(** Under a token that may not undelete, [undelete --all] reports
    success, while [undelete] of the one deleted version reports the
    refusal. *)
Example undelete_all_reports_success :
  (run mem.backend_no_undelete (main.undelete_paths true ["secret/foo"])
     examples.store_345).1.1
  = Returned None
  ∧ (run mem.backend_no_undelete (main.undelete_paths false ["secret/foo^4"])
       examples.store_345).1.1
    = Returned (Some (kvError "403 permission denied")).
Proof. split; reflexivity. Qed.

(** * Properties of package [vaultsync] *)

Section sync_counts.

Context {V : Type} `{EqDecision V}.

Lemma int_add_exact (a b : Z) :
  (- 2 ^ 63 <= a + b < 2 ^ 63)%Z → vaultsync.int_add a b = (a + b)%Z.
Proof.
  intros Hr. unfold vaultsync.int_add.
  rewrite Z.mod_small by lia. lia.
Qed.

Lemma Counts_range_exact (changes : list (@vaultsync.Change V)) :
  ∀ adds modifies deletes : Z,
    (0 <= adds)%Z → (0 <= modifies)%Z → (0 <= deletes)%Z →
    (adds + modifies + deletes + Z.of_nat (length changes) < 2 ^ 63)%Z →
    vaultsync.Counts_range changes adds modifies deletes
    = ((adds + Z.of_nat (spec.count_type vaultsync.ChangeAdd changes))%Z,
       (modifies
        + Z.of_nat (spec.count_type vaultsync.ChangeModify changes))%Z,
       (deletes
        + Z.of_nat (spec.count_type vaultsync.ChangeDelete changes))%Z).
Proof.
  induction changes as [| c rest IH]; intros adds modifies deletes Ha Hm Hd Hb.
  - cbn. rewrite !Z.add_0_r. reflexivity.
  - cbn [length] in Hb. cbn [vaultsync.Counts_range].
    unfold spec.count_type in *. cbn [List.filter].
    destruct (vaultsync.Type_ c); cbn [length].
    + rewrite IH by lia. reflexivity.
    + rewrite int_add_exact by lia. rewrite IH by lia. rewrite !pair_equal_spec. repeat split; lia.
    + rewrite int_add_exact by lia. rewrite IH by lia. rewrite !pair_equal_spec. repeat split; lia.
    + rewrite int_add_exact by lia. rewrite IH by lia. rewrite !pair_equal_spec. repeat split; lia.
Qed.

Lemma count_type_total (changes : list (@vaultsync.Change V)) :
  (spec.count_type vaultsync.ChangeNone changes
   + spec.count_type vaultsync.ChangeAdd changes
   + spec.count_type vaultsync.ChangeModify changes
   + spec.count_type vaultsync.ChangeDelete changes)%nat
  = length changes.
Proof.
  induction changes as [| c rest IH]; [reflexivity |].
  unfold spec.count_type in *. cbn [List.filter length].
  destruct (vaultsync.Type_ c); cbn [length]; lia.
Qed.

Lemma Counts_of_changes (cs : @vaultsync.ChangeSet V) :
  (Z.of_nat (length (vaultsync.Changes cs)) < 2 ^ 63)%Z →
  vaultsync.Counts cs
  = (Z.of_nat (spec.count_type vaultsync.ChangeAdd (vaultsync.Changes cs)),
     Z.of_nat (spec.count_type vaultsync.ChangeModify (vaultsync.Changes cs)),
     Z.of_nat (spec.count_type vaultsync.ChangeDelete (vaultsync.Changes cs))).
Proof.
  intros Hlen. unfold vaultsync.Counts.
  rewrite Counts_range_exact by lia. reflexivity.
Qed.

Lemma counted_changes (l : list (@vaultsync.Change V)) :
  (0 < Z.of_nat (spec.count_type vaultsync.ChangeAdd l)
       + Z.of_nat (spec.count_type vaultsync.ChangeModify l)
       + Z.of_nat (spec.count_type vaultsync.ChangeDelete l))%Z
  ↔ ∃ c, c ∈ l ∧ vaultsync.Type_ c ≠ vaultsync.ChangeNone.
Proof.
  induction l as [| c rest IH].
  - cbn. split; [lia |]. intros (c & Hc & _). apply elem_of_nil in Hc. done.
  - unfold spec.count_type in *. cbn [List.filter].
    destruct (vaultsync.Type_ c) eqn:Ht; cbn [length].
    + rewrite IH. split.
      * intros (c' & Hc' & Hn). exists c'. split; [right; exact Hc' | exact Hn].
      * intros (c' & Hc' & Hn). apply elem_of_cons in Hc' as [-> | Hc'].
        -- congruence.
        -- exists c'. split; assumption.
    + split; [| lia]. intros _. exists c. split; [left | congruence].
    + split; [| lia]. intros _. exists c. split; [left | congruence].
    + split; [| lia]. intros _. exists c. split; [left | congruence].
Qed.

Lemma HasChanges_some (cs : @vaultsync.ChangeSet V) :
  (Z.of_nat (length (vaultsync.Changes cs)) < 2 ^ 63)%Z →
  vaultsync.HasChanges cs = true
  ↔ ∃ c, c ∈ vaultsync.Changes cs
         ∧ vaultsync.Type_ c ≠ vaultsync.ChangeNone.
Proof.
  intros Hlen. unfold vaultsync.HasChanges.
  rewrite (Counts_of_changes cs Hlen).
  pose proof (count_type_total (vaultsync.Changes cs)) as Htot.
  rewrite (int_add_exact (Z.of_nat _) (Z.of_nat _)) by lia.
  rewrite int_add_exact by lia.
  rewrite Z.ltb_lt. apply counted_changes.
Qed.

(** [Counts] returns the numbers of additions, of modifications and of
    deletions of the change set, and [HasChanges] tells whether some
    change is not [ChangeNone]; the 64 bits of the counters are enough
    for every change set that a slice can hold. *)
Theorem Counts_exact (cs : @vaultsync.ChangeSet V) :
  (Z.of_nat (length (vaultsync.Changes cs)) < 2 ^ 63)%Z →
  vaultsync.Counts cs
  = (Z.of_nat (spec.count_type vaultsync.ChangeAdd (vaultsync.Changes cs)),
     Z.of_nat (spec.count_type vaultsync.ChangeModify (vaultsync.Changes cs)),
     Z.of_nat (spec.count_type vaultsync.ChangeDelete (vaultsync.Changes cs)))
  ∧ (vaultsync.HasChanges cs = true
     ↔ ∃ c, c ∈ vaultsync.Changes cs
            ∧ vaultsync.Type_ c ≠ vaultsync.ChangeNone).
Proof.
  intros Hlen. split.
  - apply Counts_of_changes. exact Hlen.
  - apply HasChanges_some. exact Hlen.
Qed.

Lemma mapsEqual_range_spec (b : gmap string V) (l : list (string * V)) :
  vaultsync.mapsEqual_range l b = true
  ↔ ∀ k va, (k, va) ∈ l → b !! k = Some va.
Proof.
  induction l as [| [k va] rest IH].
  - cbn. split; [| reflexivity]. intros _ k va Hin.
    apply elem_of_nil in Hin. done.
  - cbn [vaultsync.mapsEqual_range]. split.
    + intros Hrun k' va' Hin.
      destruct (b !! k) as [vb |] eqn:Hb; [| discriminate].
      unfold vaultsync.ValuesEqual in Hrun.
      destruct (decide (va = vb)) as [-> | Hne].
      * rewrite bool_decide_eq_true_2 in Hrun by reflexivity.
        cbn [negb] in Hrun.
        apply elem_of_cons in Hin as [Heq | Hin].
        -- inversion Heq; subst. exact Hb.
        -- apply (proj1 IH Hrun). exact Hin.
      * rewrite bool_decide_eq_false_2 in Hrun by exact Hne. discriminate.
    + intros Hall. rewrite (Hall k va) by left.
      unfold vaultsync.ValuesEqual.
      rewrite bool_decide_eq_true_2 by reflexivity. cbn [negb].
      apply IH. intros k' va' Hin. apply Hall. right. exact Hin.
Qed.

::::::

> About this exercise
Using the records above, select and copy every line that has the word "apply".

> Answer to this task
  - cbn. split; [lia |]. intros (c & Hc & _). apply elem_of_nil in Hc. done.
      * intros (c' & Hc' & Hn). apply elem_of_cons in Hc' as [-> | Hc'].
  rewrite Z.ltb_lt. apply counted_changes.
  - apply Counts_of_changes. exact Hlen.
  - apply HasChanges_some. exact Hlen.
    apply elem_of_nil in Hin. done.
        apply elem_of_cons in Hin as [Heq | Hin].
        -- apply (proj1 IH Hrun). exact Hin.
      apply IH. intros k' va' Hin. apply Hall. right. exact Hin.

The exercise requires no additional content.